Powered by a few solar panels, propane tanks and generators, the Fouches have spent the better part of the past five or six years inside a 314-square-foot yurt (a hybrid of a tent and a house) mulling the weight of their lifestyle, which is alarmingly rustic. Amid its rusticity, however, are a couple of post-capitalist exceptions to the simple life: they do have jerry-rigged Wi-Fi and cell phones, which they’ve used to chronicle their progress (or regress, depending on your perspective) through a fascinating series of “homesteader/off-the-grid” videos.

Early in the video series, as the cheerful Esther offered the viewer a virtual tour of the yurt and the rest of the property, she explained that the American lifestyle is unsustainable. Sustainability is a concept lost on me at the same moment my attention turned toward not one, but three, fly swatters and a respectable inventory of Deep Woods OFF! in the background.

Esther went on to explain – as she batted away a flying insect – that living off the grid was her husband’s dream and it’s been great for their family. (I’ll just insert here that if the Beau ever volunteered a “dream” that involves no electricity, I’d tell him to go back to bed and come up with a new dream.)

“I’ve learned how much I’m capable of doing,” she crows. “For example, before this experience, I’d never split wood before.” (Of course she’d never split wood before – she probably had central heat and air, a gas oven and stove, and manicured nails. Grrrrr.)

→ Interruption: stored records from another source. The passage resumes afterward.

(** ** Lemmas on the queue *)

Lemma backoff_exact n : 0 <= n -> backoff_for n = Z.min (from_secs (2 ^ n)) RECONNECT_MAX.
Proof.
  intros Hn. unfold backoff_for, duration_saturating_mul, RECONNECT_BASE, RECONNECT_MAX, from_secs.
  rewrite Z.shiftl_mul_pow2 by lia. rewrite Z.mul_1_l.
  assert (H16 : 2 ^ Z.min n 16 <= 2 ^ 16) by (apply Z.pow_le_mono_r; lia).
  assert (H0 : 0 < 2 ^ Z.min n 16) by (apply Z.pow_pos_nonneg; lia).
  unfold Duration_MAX, u64_max. destruct (Z.le_gt_cases n 16) as [Hle|Hgt].
  - rewrite (Z.min_l n 16) in * by done. lia.
  - rewrite (Z.min_r n 16) in * by lia.
    assert (2 ^ 16 <= 2 ^ n) by (apply Z.pow_le_mono_r; lia).
    change (2 ^ 16) with 65536 in *. lia.
Qed.

Lemma backoff_range n : 0 <= n -> RECONNECT_BASE <= backoff_for n <= RECONNECT_MAX.
Proof.
  intros Hn. rewrite backoff_exact by done. unfold RECONNECT_BASE, RECONNECT_MAX, from_secs.
  assert (0 < 2 ^ n) by (apply Z.pow_pos_nonneg; lia). lia.
Qed.

Lemma elem_of_due_peers q now a p :
  (a, p) ∈ due_peers q now <-> exists e, q !! p = Some e /\ due e = Some a /\ a <= now.
Proof.
  unfold due_peers. rewrite list_elem_of_omap. split.
  - intros ([p' e] & H%elem_of_map_to_list & He). exists e. destruct (due e) as [t|] eqn:E; [|done].
    destruct (Z.leb_spec t now); [|done]. injection He as -> ->. done.
  - intros (e & H & E & Hle). exists (p, e). split; [by apply elem_of_map_to_list|].
    rewrite E. by rewrite (proj2 (Z.leb_le _ _) Hle).
Qed.

Lemma NoDup_due_peers q now : NoDup (due_peers q now).*2.
Proof.
  unfold due_peers. pose proof (NoDup_fst_map_to_list q) as H. revert H.
  induction (map_to_list q) as [|[p e] l IH]; cbn; [constructor|]. intros [Hn Hd]%NoDup_cons.
  assert (Hsub : forall x, x ∈ (omap (fun '(addr, entry) =>
      match due entry with Some at_ => if at_ <=? now then Some (at_, addr) else None | None => None end) l).*2
    -> x ∈ l.*1).
  { intros x ([t y] & -> & ([y' e'] & Hin & Hy)%list_elem_of_omap)%list_elem_of_fmap. cbn.
    destruct (due e') as [t'|]; [|done]. destruct (t' <=? now); [|done]. injection Hy as -> ->.
    apply list_elem_of_fmap. by exists (y, e'). }
  destruct (due e) as [t|]; [|by apply IH]. destruct (t <=? now); [|by apply IH].
  cbn. apply NoDup_cons. split; [|by apply IH]. intros Hin. by apply Hn, Hsub.
Qed.

Lemma insert_due_perm x l : insert_due x l ≡ₚ x :: l.
Proof.
  induction l as [|y l IH]; cbn [insert_due]; [reflexivity|]. destruct (due_le x y); [reflexivity|].
  rewrite IH. apply Permutation_swap.
Qed.

Lemma sort_due_perm l : sort_due l ≡ₚ l.
Proof.
  induction l as [|x l IH]; [reflexivity|]. cbn [sort_due foldr]. fold (sort_due l).
  by rewrite insert_due_perm, IH.
Qed.

(** Times ascend along a sorted list. *)
Definition ascending (l : list (Instant * SocketAddr)) : Prop :=
  StronglySorted (fun a b => a.1 <= b.1) l.

Lemma due_le_fst x y : due_le x y = true -> x.1 <= y.1.
Proof. unfold due_le. cbn. intros [H|[H _]%andb_true_iff]%orb_true_iff; bprop; lia. Qed.

Lemma due_gt_fst x y : due_le x y = false -> y.1 <= x.1.
Proof. unfold due_le. cbn. intros [H _]%orb_false_iff. bprop. lia. Qed.

Lemma insert_due_ascending x l : ascending l -> ascending (insert_due x l).
Proof.
  induction 1 as [|y l Hs IH Hy]; cbn [insert_due]; [by repeat constructor|].
  destruct (due_le x y) eqn:E.
  - apply due_le_fst in E. constructor; [by constructor|]. constructor; [done|].
    eapply Forall_impl; [exact Hy|]. intros z Hz. cbn in Hz. lia.
  - apply due_gt_fst in E. constructor; [done|].
    rewrite insert_due_perm. by constructor.
Qed.

Lemma sort_due_ascending l : ascending (sort_due l).
Proof. induction l as [|x l IH]; cbn; [constructor|]. by apply insert_due_ascending. Qed.

Lemma ascending_take_drop k l x y :
  ascending l -> x ∈ take k l -> y ∈ drop k l -> x.1 <= y.1.
Proof.
  intros Hs. revert k. induction Hs as [|z l Hs IH Hz]; intros k; [by rewrite take_nil; set_solver|].
  destruct k as [|k]; cbn; [set_solver|]. intros [->|Hx]%elem_of_cons Hy; [|by eapply IH].
  rewrite Forall_forall in Hz. apply Hz. eapply elem_of_submseteq; [exact Hy|].
  apply sublist_submseteq, sublist_drop.
Qed.

(** What handing a peer out does to its entry. *)
Definition handed_out (now : Instant) (e : ReconnectEntry) : ReconnectEntry :=
  let n := Z.min (retries e + 1) u32_max in mkRetry n (Some (now + backoff_for n)).

Lemma hand_out_all_spec now addrs q :
  NoDup addrs -> (forall p, p ∈ addrs -> is_Some (q !! p)) ->
  exists q', hand_out_all now addrs q = Ok q'
    /\ forall p, q' !! p = if bool_decide (p ∈ addrs) then handed_out now <$> q !! p else q !! p.
Proof.
  intros Hnd. revert q. induction Hnd as [|a addrs Ha Hnd IH]; intros q Hq.
  { exists q. split; [done|]. intros p. by rewrite bool_decide_eq_false_2 by set_solver. }
  destruct (Hq a) as [e He]; [left|]. cbn [hand_out_all]. unfold hand_out at 1. rewrite He.
  cbn [expect mbind outcome_bind mret outcome_ret].
  destruct (IH (<[a := handed_out now e]> q)) as (q' & Hok & Hq').
  { intros p Hp. rewrite lookup_insert. case_decide; [eauto|]. apply Hq. by right. }
  exists q'. split; [exact Hok|]. intros p. rewrite Hq', lookup_insert. case_decide as E.
  - subst p. rewrite bool_decide_eq_false_2, bool_decide_eq_true_2 by (done || left). by rewrite He.
  - by rewrite (bool_decide_ext (p ∈ a :: addrs) (p ∈ addrs)) by set_solver.
Qed.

Later in the series, Esther took the viewer along for laundry day. First, she told us that all of her clothes – meaning all of her clothes for all seasons – fit in one drawer. At this point in the video series, it’s apparent that Esther has either become sympathetic to her captor, the Middle Ages, or the thrill is simply gone for laundry day; after filling a washing machine with water from an uphill spring, Esther hopped onto a stationary bike and pedaled for 20 minutes to power the washer.

To power the rinse and spin cycles, she pedaled even faster to the beat of “Dueling Banjos” for an additional 15 minutes.

Before she lost daylight, Esther would carry a five-gallon bucket of water to an outdoor fire pit, where she’d boil the water she needed to do the dishes for the next hour. Next, she’d homeschool her three kids about the unsustainability of the post-capitalist economy that drives the what-me-worry American lifestyle – a lifestyle my pioneer ancestors could only have dreamt about in the back of a rickety, hot covered wagon.